La modifica non porterà alla rottura della retrocompatibilità e a confusione, poiché la maggior parte delle correzioni riguarda commenti, test e variabili interne. Negli ultimi tempi, la sostituzione di master/slave è diventata prassi comune, ad esempio, progetti due anni fa hanno abbandonato questi termini.

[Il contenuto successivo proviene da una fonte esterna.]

(* ===== verification/GoFloat.v ===== *)
(** * Floating point and durations

    The part of float64 and of package time that the rate limiter computes
    with, and that the arithmetic on whole numbers is exact. *)

From Stdlib Require Import Floats.SpecFloat.
From S2P Require Import Prelude.

(** ** float64 and durations

    IEEE 754 double precision, rounded to nearest even.  A compiler may fuse
    [x*y + z] on some architectures; the model rounds each operation. *)
Abbreviation float64 := spec_float.
Definition to_float (z : Z) : float64 := binary_normalize 53 1024 z 0 false.
Definition fadd : float64 -> float64 -> float64 := SFadd 53 1024.
Definition fsub : float64 -> float64 -> float64 := SFsub 53 1024.
Definition fmul : float64 -> float64 -> float64 := SFmul 53 1024.
Definition fdiv : float64 -> float64 -> float64 := SFdiv 53 1024.

(** [time.Time.Sub] on readings of the monotonic clock, in nanoseconds: the
    difference, at the ends of the range of a Duration where it is outside. *)
Definition time_Sub (t u : Z) : Z := Z.max (- 2 ^ 63) (Z.min (2 ^ 63 - 1) (t - u)).
(** [time.Duration.Seconds] *)
Definition Seconds (d : Z) : float64 :=
  fadd (to_float (Z.quot d (10 ^ 9))) (fdiv (to_float (Z.rem d (10 ^ 9))) (to_float (10 ^ 9))).

(** ** Whole numbers are exact *)

(** The float of a whole number [0 < q < 2^53]: its digits, left aligned. *)
Definition whole (q : Z) : float64 :=
  S754_finite false (Z.to_pos (q * 2 ^ (52 - Z.log2 q))) (Z.log2 q - 52).

Lemma digits_log2 p : Zpos (digits2_pos p) = Z.log2 (Zpos p) + 1.
Proof.
  induction p as [p IH|p IH|]; simpl digits2_pos; [| |done]; rewrite Pos2Z.inj_succ, IH.
  - rewrite (Pos2Z.inj_xI p), Z.log2_succ_double by done. lia.
  - rewrite (Pos2Z.inj_xO p), Z.log2_double by done. lia.
Qed.

Lemma log2_scale q j : 0 < q -> 0 <= j -> Z.log2 (q * 2 ^ j) = Z.log2 q + j.
Proof. intros. rewrite Z.log2_mul_pow2 by lia. lia. Qed.

Lemma iter_pos_nat {A} (f : A -> A) n x : SpecFloat.iter_pos f n x = Nat.iter (Pos.to_nat n) f x.
Proof.
  revert x. induction n as [n IH|n IH|]; intros x; simpl SpecFloat.iter_pos; [| |done]; rewrite !IH, <- Nat.iter_add.
  - rewrite <- Nat.iter_succ_r, Pos2Nat.inj_xI. by replace (S (2 * Pos.to_nat n)) with (S (Pos.to_nat n + Pos.to_nat n)) by lia.
  - rewrite Pos2Nat.inj_xO. by replace (2 * Pos.to_nat n)%nat with (Pos.to_nat n + Pos.to_nat n)%nat by lia.
Qed.

Lemma shift_right n m :
  0 < m -> Nat.iter n shr_1 (Build_shr_record (m * 2 ^ Z.of_nat n) false false) = Build_shr_record m false false.
Proof.
  intros Hm. induction n as [|n IH]; [by rewrite Z.mul_1_r|].
  rewrite Nat.iter_succ_r, <- IH. f_equal.
  replace (m * 2 ^ Z.of_nat (S n)) with (2 * (m * 2 ^ Z.of_nat n))
    by (rewrite Nat2Z.inj_succ, Z.pow_succ_r by lia; ring).
  destruct (m * 2 ^ Z.of_nat n) as [|p|p] eqn:E; [done|done|].
  assert (0 < m * 2 ^ Z.of_nat n) by (apply Z.mul_pos_pos; [done|lia]). lia.
Qed.

Lemma shift_left p d : Zpos (Pos.iter xO p d) = Zpos p * 2 ^ Zpos d.
Proof.
  rewrite Pos2Nat.inj_iter, <- (positive_nat_Z d). induction (Pos.to_nat d) as [|n IH]; [by rewrite Z.mul_1_r|].
  simpl nat_rect. rewrite Pos2Z.inj_xO, IH, Nat2Z.inj_succ, Z.pow_succ_r by lia. ring.
Qed.

Lemma shr_none m e n : n <= 0 -> shr m e n = (m, e).
Proof. by destruct n. Qed.

Lemma fexp_normal e : - 1021 <= e -> fexp 53 1024 e = e - 53.
Proof. unfold fexp, emin. lia. Qed.

(** Rounding a number that has at most 53 significant digits. *)
Lemma round_exact p q j e :
  Zpos p = q * 2 ^ j -> 0 < q < 2 ^ 53 -> 0 <= j <= 52 -> - 52 <= e <= 0 ->
  binary_round 53 1024 false p e
  = S754_finite false (Z.to_pos (q * 2 ^ (52 - Z.log2 q))) (Z.log2 q + j + e - 52).
Proof.
  intros Hp Hq Hj He. set (l := Z.log2 q).
  assert (Hl : 0 <= l <= 52) by (split; [apply Z.log2_nonneg|]; apply Z.lt_succ_r, Z.log2_lt_pow2; lia).
  set (m := q * 2 ^ (52 - l)). assert (Hm : 0 < m) by (apply Z.mul_pos_pos; lia).
  assert (Hdp : Zpos (digits2_pos p) = l + j + 1) by (rewrite digits_log2, Hp, log2_scale; lia).
  assert (Hdm : Zpos (digits2_pos (Z.to_pos m)) = 53)
    by (rewrite digits_log2, Z2Pos.id by done; unfold m; rewrite log2_scale; lia).
  (* once aligned, rounding changes nothing *)
  assert (Haux : forall e', - 104 <= e' <= 52 ->
    shr_fexp 53 1024 m e' loc_Exact = (Build_shr_record m false false, e')).
  { intros e' He'. unfold shr_fexp. rewrite shr_none; [done|].
    replace (Zdigits2 m) with 53 by (rewrite <- Hdm; destruct m; [lia|done|lia]).
    rewrite fexp_normal; lia. }
  assert (Hfin : forall M E e', - 104 <= e' <= 52 ->
    shr_fexp 53 1024 M E loc_Exact = (Build_shr_record m false false, e') ->
    binary_round_aux 53 1024 false M E loc_Exact = S754_finite false (Z.to_pos m) e').
  { intros M E e' He' HM. unfold binary_round_aux. rewrite HM. cbn [shr_m loc_of_shr_record round_nearest_even].
    rewrite Haux by done. cbn [shr_m]. destruct m as [|m'|m'] eqn:Em; [done| |done].
    by rewrite (proj2 (Z.leb_le _ _)) by lia. }
  unfold binary_round. rewrite Hdp, fexp_normal by lia. unfold shl_align.
  replace (l + j + 1 + e - 53 - e) with (l + j - 52) by lia.
  destruct (l + j - 52) as [|n|n] eqn:En.
  - replace (Zpos p) with m by (rewrite Hp; unfold m; f_equal; f_equal; lia).
    rewrite (Hfin m e (l + j + e - 52)) by first [lia|replace (l + j + e - 52) with e by lia; apply Haux; lia].
    done.
  - apply Hfin; [lia|]. unfold shr_fexp. simpl Zdigits2. rewrite Hdp, fexp_normal by lia.
    replace (l + j + 1 + e - 53 - e) with (Zpos n) by lia. unfold shr. rewrite iter_pos_nat.
    replace (Zpos p) with (m * 2 ^ Z.of_nat (Pos.to_nat n))
      by (rewrite Hp, positive_nat_Z; unfold m; rewrite <- Z.mul_assoc, <- Z.pow_add_r by lia; f_equal; f_equal; lia).
    simpl shr_record_of_loc. rewrite shift_right by done. f_equal. lia.
  - rewrite shift_left. replace (Zpos p * 2 ^ Zpos n) with m
      by (rewrite Hp; unfold m; rewrite <- Z.mul_assoc, <- Z.pow_add_r by lia; f_equal; f_equal; lia).
    rewrite (Hfin m _ (l + j + e - 52)); [done|lia|].
    replace (l + j + 1 + e - 53) with (l + j + e - 52) by lia. apply Haux. lia.
Qed.

Lemma to_float_whole q : 0 < q < 2 ^ 53 -> to_float q = whole q.
Proof.
  intros Hq. unfold to_float, whole. destruct q as [|p|p]; [lia| |lia]. simpl binary_normalize.
  rewrite (round_exact p (Zpos p) 0 0) by lia. f_equal. lia.
Qed.

Lemma align_whole q : 0 < q < 2 ^ 53 ->
  Zpos (shl_align (Z.to_pos (q * 2 ^ (52 - Z.log2 q))) (Z.log2 q - 52) (- 52)).1 = q * 2 ^ 52.
Proof.
  intros Hq. assert (Hl : 0 <= Z.log2 q <= 52)
    by (split; [apply Z.log2_nonneg|]; apply Z.lt_succ_r, Z.log2_lt_pow2; lia).
  assert (Hm : 0 < q * 2 ^ (52 - Z.log2 q)) by (apply Z.mul_pos_pos; lia).
  unfold shl_align. replace (- 52 - (Z.log2 q - 52)) with (- Z.log2 q) by lia.
  destruct (Z.log2 q) as [|n|n] eqn:En.
  - change (- 0) with 0. cbn [fst]. by rewrite Z2Pos.id.
  - change (- Zpos n) with (Zneg n). cbn [fst]. rewrite shift_left, Z2Pos.id by done. rewrite <- Z.mul_assoc, <- Z.pow_add_r by lia. f_equal. f_equal. lia.
  - lia.
Qed.

(** Subtracting one is exact, and so is comparing. *)
Lemma fsub_one q : 0 < q < 2 ^ 53 -> fsub (to_float q) (to_float 1) = to_float (q - 1).
Proof.
  intros Hq. rewrite !(to_float_whole q) by done. rewrite (to_float_whole 1) by lia.
  unfold fsub, SFsub, whole.
  assert (Hl : 0 <= Z.log2 q) by apply Z.log2_nonneg.
  replace (Z.min (Z.log2 q - 52) (Z.log2 1 - 52)) with (- 52) by (change (Z.log2 1) with 0; lia).
  unfold cond_Zopp. rewrite !align_whole by lia.
  replace (q * 2 ^ 52 - 1 * 2 ^ 52) with ((q - 1) * 2 ^ 52) by lia.
  destruct (decide (q = 1)) as [->|Hq1]; [done|].
  destruct ((q - 1) * 2 ^ 52) as [|p|p] eqn:Ep; [lia| |lia]. simpl binary_normalize.
  rewrite (round_exact p (q - 1) 52 (- 52)) by lia. rewrite to_float_whole by lia. unfold whole. f_equal. lia.
Qed.

Lemma whole_compare a b : 0 < a <= b -> b < 2 ^ 53 -> SFltb (to_float b) (to_float a) = false.
Proof.
  intros Ha Hb. rewrite !to_float_whole by lia. unfold SFltb, SFcompare, whole.
  assert (Hl : Z.log2 a <= Z.log2 b) by (apply Z.log2_le_mono; lia).
  destruct (Z.compare_spec (Z.log2 b - 52) (Z.log2 a - 52)) as [E|E|E]; [|lia|done].
  replace (Z.log2 b) with (Z.log2 a) by lia.
  assert (Hm : 0 < 2 ^ (52 - Z.log2 a)) by (apply Z.pow_pos_nonneg; [lia|]; pose proof (Z.log2_lt_pow2 b 53); lia).
  change (Pos.compare_cont Eq) with Pos.compare.
  destruct (Pos.compare_spec (Z.to_pos (b * 2 ^ (52 - Z.log2 a))) (Z.to_pos (a * 2 ^ (52 - Z.log2 a)))) as [H|H|H];
    [done| |done].
  exfalso. apply Pos2Z.pos_lt_pos in H. rewrite !Z2Pos.id in H by nia. nia.
Qed.

(** No time has passed: nothing is added. *)
Lemma fadd_zero q sgn m e : 0 <= q < 2 ^ 53 ->
  fadd (to_float q) (fmul (Seconds 0) (S754_finite sgn m e)) = to_float q.
Proof.
  intros Hq. change (Seconds 0) with (S754_zero false).
  destruct (decide (q = 0)) as [->|Hq0]; [by destruct sgn|].
  rewrite to_float_whole by lia. done.
Qed.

e I termini allowlist/blocklist sono autosufficienti e descrivono meglio la loro essenza rispetto ai termini consolidati whitelist/blacklist, che risultano sgradevoli per i non esperti.
È stato specificato che gli sviluppatori non cercano di innescare ulteriori dibattiti sui termini nei progetti tecnologici. Per liberarsi di termini inappropriati è suffatto il semplice fatto che ci sono persone che si sentono offese da queste frasi, che le fanno sentire svantaggiate e richiamano ricordi di discriminazione passata. Per ragioni storiche e nel contesto sociale, l'uso di queste frasi nella società moderna ha cominciato a essere considerato offensivo e suscita disapprovazione. I contrari alla rinominazione ritengono che non si debbano mescolare politica e programmazione, poiché sono solo termini il cui significato è già stabilito nel campo dell'informatica, e la connotazione negativa è imposta da rappresentazioni artificiali di correttezza politica, che ostacolano l'uso della lingua inglese semplice.